(** * Trustbook: the esign-agent-trust adapter (scripts/esign_trustbook_adapter.js)

    A shallow embedding of the adapter's signing side: the MB2 canonical
    message builder, the body digest, the [TrustbookEsignClient] class and the
    evaluation of the module's top level, together with the statements the
    design document makes about them.

    Sections 8b to 8e and 17 onwards go on to the rest of the file: unsigned
    requests, posts and comments, key generation, identity binding and the
    commands of [runCli], with what the code itself shows of them.

    JavaScript strings are sequences of UTF-16 code units and Node buffers are
    sequences of octets; both are lists of [Z] here, with the ranges written
    out where a statement depends on them. *)

From Stdlib Require Import ZArith List Lia Bool Ascii String DecimalString
  DecimalPos DecimalZ.
From stdpp Require Import base option list gmap strings.

Open Scope Z_scope.

(* ===================================================================== *)
(** * 1. Strings, buffers and literals *)
(* ===================================================================== *)

(** A JavaScript string: its UTF-16 code units. *)
Abbreviation jsstring := (list Z).
(** A Node [Buffer]: its octets. *)
Abbreviation buffer := (list Z).

Definition LF : Z := 10.

Definition is_high_surrogate (u : Z) : bool := (0xD800 <=? u) && (u <=? 0xDBFF).
Definition is_low_surrogate (u : Z) : bool := (0xDC00 <=? u) && (u <=? 0xDFFF).

(** The code point of a surrogate pair. *)
Definition pair_code_point (hi lo : Z) : Z :=
  0x10000 + (hi - 0xD800) * 0x400 + (lo - 0xDC00).

(** UTF-8 octets of one code point. *)
Definition utf8_of_code_point (c : Z) : buffer :=
  if c <? 0x80 then [c]
  else if c <? 0x800 then [0xC0 + c / 64; 0x80 + c mod 64]
  else if c <? 0x10000 then
    [0xE0 + c / 4096; 0x80 + (c / 64) mod 64; 0x80 + c mod 64]
  else
    [0xF0 + c / 262144; 0x80 + (c / 4096) mod 64;
     0x80 + (c / 64) mod 64; 0x80 + c mod 64].

(** U+FFFD, which the encoder emits for a surrogate that has no partner. *)
Definition replacement_utf8 : buffer := [0xEF; 0xBF; 0xBD].

(** [Buffer.from(s, "utf-8")]: surrogate pairs become one four-octet
    sequence, a lone surrogate becomes U+FFFD. *)
Fixpoint Buffer_from_utf8 (s : jsstring) : buffer :=
  match s with
  | [] => []
  | u :: rest =>
      if is_high_surrogate u then
        match rest with
        | v :: rest' =>
            if is_low_surrogate v
            then utf8_of_code_point (pair_code_point u v) ++ Buffer_from_utf8 rest'
            else replacement_utf8 ++ Buffer_from_utf8 rest
        | [] => replacement_utf8
        end
      else if is_low_surrogate u then replacement_utf8 ++ Buffer_from_utf8 rest
      else utf8_of_code_point u ++ Buffer_from_utf8 rest
  end.

(** The code units of a code point (one unit, or a surrogate pair). *)
Definition utf16_of_code_point (c : Z) : jsstring :=
  if c <? 0x10000 then [c]
  else [0xD800 + (c - 0x10000) / 0x400; 0xDC00 + (c - 0x10000) mod 0x400].

(** Source text is UTF-8; [utf16_of_utf8] reads the octets of a literal of the
    source file into the code units the running program holds. *)
Fixpoint utf16_of_utf8 (bs : list Z) : jsstring :=
  match bs with
  | [] => []
  | b0 :: r0 =>
      if b0 <? 0xC0 then b0 :: utf16_of_utf8 r0
      else match r0 with
      | [] => [b0]
      | b1 :: r1 =>
          if b0 <? 0xE0 then
            utf16_of_code_point ((b0 - 0xC0) * 64 + (b1 - 0x80)) ++ utf16_of_utf8 r1
          else match r1 with
          | [] => [b0; b1]
          | b2 :: r2 =>
              if b0 <? 0xF0 then
                utf16_of_code_point
                  ((b0 - 0xE0) * 4096 + (b1 - 0x80) * 64 + (b2 - 0x80))
                ++ utf16_of_utf8 r2
              else match r2 with
              | [] => [b0; b1; b2]
              | b3 :: r3 =>
                  utf16_of_code_point
                    ((b0 - 0xF0) * 262144 + (b1 - 0x80) * 4096
                     + (b2 - 0x80) * 64 + (b3 - 0x80))
                  ++ utf16_of_utf8 r3
              end
          end
      end
  end.

Definition octets_of_string (s : string) : list Z :=
  List.map (fun c => Z.of_N (N_of_ascii c)) (list_ascii_of_string s).

(** A string literal of the source. *)
Definition lit (s : string) : jsstring := utf16_of_utf8 (octets_of_string s).

(** [String(n)] for an integral number [n]. *)
Definition Number_toString (n : Z) : jsstring :=
  lit (NilZero.string_of_int (Z.to_int n)).

(** The values a field of the adapter's inputs can hold: a string, or one of
    the two absent values. *)
Inductive jsval : Type :=
| VUndefined
| VNull
| VStr (s : jsstring).

(** [ToString], as a template literal applies it to a substitution. *)
Definition ToString (v : jsval) : jsstring :=
  match v with
  | VUndefined => lit "undefined"
  | VNull => lit "null"
  | VStr s => s
  end.

(** [ToBoolean]: the empty string and the absent values are falsy. *)
Definition truthy (v : jsval) : bool :=
  match v with
  | VStr (_ :: _) => true
  | _ => false
  end.

(** [a || b]. *)
Definition js_or (a b : jsval) : jsval := if truthy a then a else b.

(** A string without a line feed. *)
Definition one_line (s : jsstring) : Prop := LF ∉ s.

(** Well-formed UTF-16: every unit is a 16-bit value and surrogates come in
    high/low pairs. *)
Fixpoint well_formed (s : jsstring) : Prop :=
  match s with
  | [] => True
  | u :: rest =>
      0 <= u < 0x10000 /\
      if is_high_surrogate u then
        match rest with
        | v :: rest' => is_low_surrogate v = true /\ well_formed rest'
        | [] => False
        end
      else is_low_surrogate u = false /\ well_formed rest
  end.

(** The code points a string stands for; the encoder's view of a string. *)
Fixpoint code_points (s : jsstring) : list Z :=
  match s with
  | [] => []
  | u :: rest =>
      if is_high_surrogate u then
        match rest with
        | v :: rest' =>
            if is_low_surrogate v
            then pair_code_point u v :: code_points rest'
            else 0xFFFD :: code_points rest
        | [] => [0xFFFD]
        end
      else if is_low_surrogate u then 0xFFFD :: code_points rest
      else u :: code_points rest
  end.

(** A Unicode code point. *)
Definition scalar (c : Z) : Prop := 0 <= c < 0x110000.

(* ===================================================================== *)
(** * 2. The [crypto] module: SHA-256 and the base64 digest encoding *)
(* ===================================================================== *)

Module SHA256.

Definition w32 (x : Z) : Z := x mod 0x100000000.
Definition add32 (x y : Z) : Z := w32 (x + y).
Definition rotr (n x : Z) : Z := Z.lor (Z.shiftr x n) (w32 (Z.shiftl x (32 - n))).
Definition not32 (x : Z) : Z := Z.lxor x 0xFFFFFFFF.

Definition Ch (x y z : Z) : Z := Z.lxor (Z.land x y) (Z.land (not32 x) z).
Definition Maj (x y z : Z) : Z :=
  Z.lxor (Z.lxor (Z.land x y) (Z.land x z)) (Z.land y z).
Definition Sigma0 (x : Z) : Z := Z.lxor (Z.lxor (rotr 2 x) (rotr 13 x)) (rotr 22 x).
Definition Sigma1 (x : Z) : Z := Z.lxor (Z.lxor (rotr 6 x) (rotr 11 x)) (rotr 25 x).
Definition sigma0 (x : Z) : Z := Z.lxor (Z.lxor (rotr 7 x) (rotr 18 x)) (Z.shiftr x 3).
Definition sigma1 (x : Z) : Z := Z.lxor (Z.lxor (rotr 17 x) (rotr 19 x)) (Z.shiftr x 10).

(** The first sixty-four primes. *)
Definition primes : list Z :=
  [2; 3; 5; 7; 11; 13; 17; 19; 23; 29; 31; 37; 41; 43; 47; 53; 59; 61; 67; 71;
   73; 79; 83; 89; 97; 101; 103; 107; 109; 113; 127; 131; 137; 139; 149; 151;
   157; 163; 167; 173; 179; 181; 191; 193; 197; 199; 211; 223; 227; 229; 233;
   239; 241; 251; 257; 263; 269; 271; 277; 281; 283; 293; 307; 311].

(** The integer cube root, by bisection between [lo] and [hi]. *)
Fixpoint cube_root_between (fuel : nat) (lo hi n : Z) : Z :=
  match fuel with
  | O => lo
  | S fuel' =>
      let mid := (lo + hi + 1) / 2 in
      if mid * mid * mid <=? n
      then cube_root_between fuel' mid hi n
      else cube_root_between fuel' lo (mid - 1) n
  end.
Definition cube_root (n : Z) : Z := cube_root_between 48 0 (2 ^ 40) n.

(** The round constants: the first thirty-two bits of the fractional parts of
    the cube roots of the first sixty-four primes. *)
Definition K : list Z := List.map (fun q => w32 (cube_root (q * 2 ^ 96))) primes.

(** The initial hash value: the first thirty-two bits of the fractional parts
    of the square roots of the first eight primes. *)
Definition H0 : list Z := List.map (fun q => w32 (Z.sqrt (q * 2 ^ 64))) (take 8 primes).

(** Big-endian octets of a value, [n] of them. *)
Fixpoint be_octets (n : nat) (x : Z) : list Z :=
  match n with
  | O => []
  | S n' => be_octets n' (x / 256) ++ [x mod 256]
  end.

Definition be_word (bs : list Z) : Z := fold_left (fun acc b => acc * 256 + b) bs 0.

(** The message followed by 0x80, zeros up to 56 mod 64, and its length in
    bits on eight octets. *)
Definition pad (msg : list Z) : list Z :=
  let n := Z.of_nat (length msg) in
  let zeros := Z.to_nat ((55 - n) mod 64) in
  msg ++ [0x80] ++ repeat 0 zeros ++ be_octets 8 (8 * n).

Fixpoint groups (fuel size : nat) (l : list Z) : list (list Z) :=
  match fuel with
  | O => []
  | S fuel' =>
      match l with
      | [] => []
      | _ => take size l :: groups fuel' size (drop size l)
      end
  end.

(** The message schedule, newest word first. *)
Fixpoint extend (n : nat) (ws : list Z) : list Z :=
  match n with
  | O => ws
  | S n' =>
      let w := add32 (add32 (sigma1 (nth 1 ws 0)) (nth 6 ws 0))
                     (add32 (sigma0 (nth 14 ws 0)) (nth 15 ws 0)) in
      extend n' (w :: ws)
  end.

Definition schedule (block : list Z) : list Z :=
  rev (extend 48 (rev (List.map be_word (groups 16 4 block)))).

Definition round (st : list Z) (kw : Z * Z) : list Z :=
  match st with
  | [a; b; c; d; e; f; g; h] =>
      let t1 := add32 (add32 (add32 h (Sigma1 e)) (add32 (Ch e f g) (fst kw))) (snd kw) in
      let t2 := add32 (Sigma0 a) (Maj a b c) in
      [add32 t1 t2; a; b; c; add32 d t1; e; f; g]
  | _ => st
  end.

Definition compress (h : list Z) (block : list Z) : list Z :=
  let st := fold_left round (combine K (schedule block)) h in
  List.map (fun p => add32 (fst p) (snd p)) (combine h st).

Definition digest (msg : list Z) : list Z :=
  let padded := pad msg in
  let blocks := groups (length padded) 64 padded in
  concat (List.map (be_octets 4) (fold_left compress blocks H0)).

End SHA256.

Module Base64.

Definition alphabet : list Z :=
  lit "ABCDEFGHIJKLMNOPQRSTUVWXYZabcdefghijklmnopqrstuvwxyz0123456789+/".

Definition sym (i : Z) : Z := nth (Z.to_nat i) alphabet 0.
Definition pad_sym : Z := 61.

(** Three octets give four symbols; a final group of one or two octets is
    completed with [=]. *)
Fixpoint encode (bs : list Z) : jsstring :=
  match bs with
  | [] => []
  | [a] => [sym (a / 4); sym ((a mod 4) * 16); pad_sym; pad_sym]
  | [a; b] =>
      [sym (a / 4); sym ((a mod 4) * 16 + b / 16); sym ((b mod 16) * 4); pad_sym]
  | a :: b :: c :: rest =>
      sym (a / 4) :: sym ((a mod 4) * 16 + b / 16)
      :: sym ((b mod 16) * 4 + c / 64) :: sym (c mod 64) :: encode rest
  end.

End Base64.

::::

#### [ABOUT THIS TASK]
Please make your reply exactly the lines from the one containing "let t1 := add32" through the end of the entries above, and nothing more.

#### [YOUR SOLUTION]
      let t1 := add32 (add32 (add32 h (Sigma1 e)) (add32 (Ch e f g) (fst kw))) (snd kw) in
      let t2 := add32 (Sigma0 a) (Maj a b c) in
      [add32 t1 t2; a; b; c; add32 d t1; e; f; g]
  | _ => st
  end.

Definition compress (h : list Z) (block : list Z) : list Z :=
  let st := fold_left round (combine K (schedule block)) h in
  List.map (fun p => add32 (fst p) (snd p)) (combine h st).

Definition digest (msg : list Z) : list Z :=
  let padded := pad msg in
  let blocks := groups (length padded) 64 padded in
  concat (List.map (be_octets 4) (fold_left compress blocks H0)).

End SHA256.

Module Base64.

Definition alphabet : list Z :=
  lit "ABCDEFGHIJKLMNOPQRSTUVWXYZabcdefghijklmnopqrstuvwxyz0123456789+/".

Definition sym (i : Z) : Z := nth (Z.to_nat i) alphabet 0.
Definition pad_sym : Z := 61.

(** Three octets give four symbols; a final group of one or two octets is
    completed with [=]. *)
Fixpoint encode (bs : list Z) : jsstring :=
  match bs with
  | [] => []
  | [a] => [sym (a / 4); sym ((a mod 4) * 16); pad_sym; pad_sym]
  | [a; b] =>
      [sym (a / 4); sym ((a mod 4) * 16 + b / 16); sym ((b mod 16) * 4); pad_sym]
  | a :: b :: c :: rest =>
      sym (a / 4) :: sym ((a mod 4) * 16 + b / 16)
      :: sym ((b mod 16) * 4 + c / 64) :: sym (c mod 64) :: encode rest
  end.

End Base64.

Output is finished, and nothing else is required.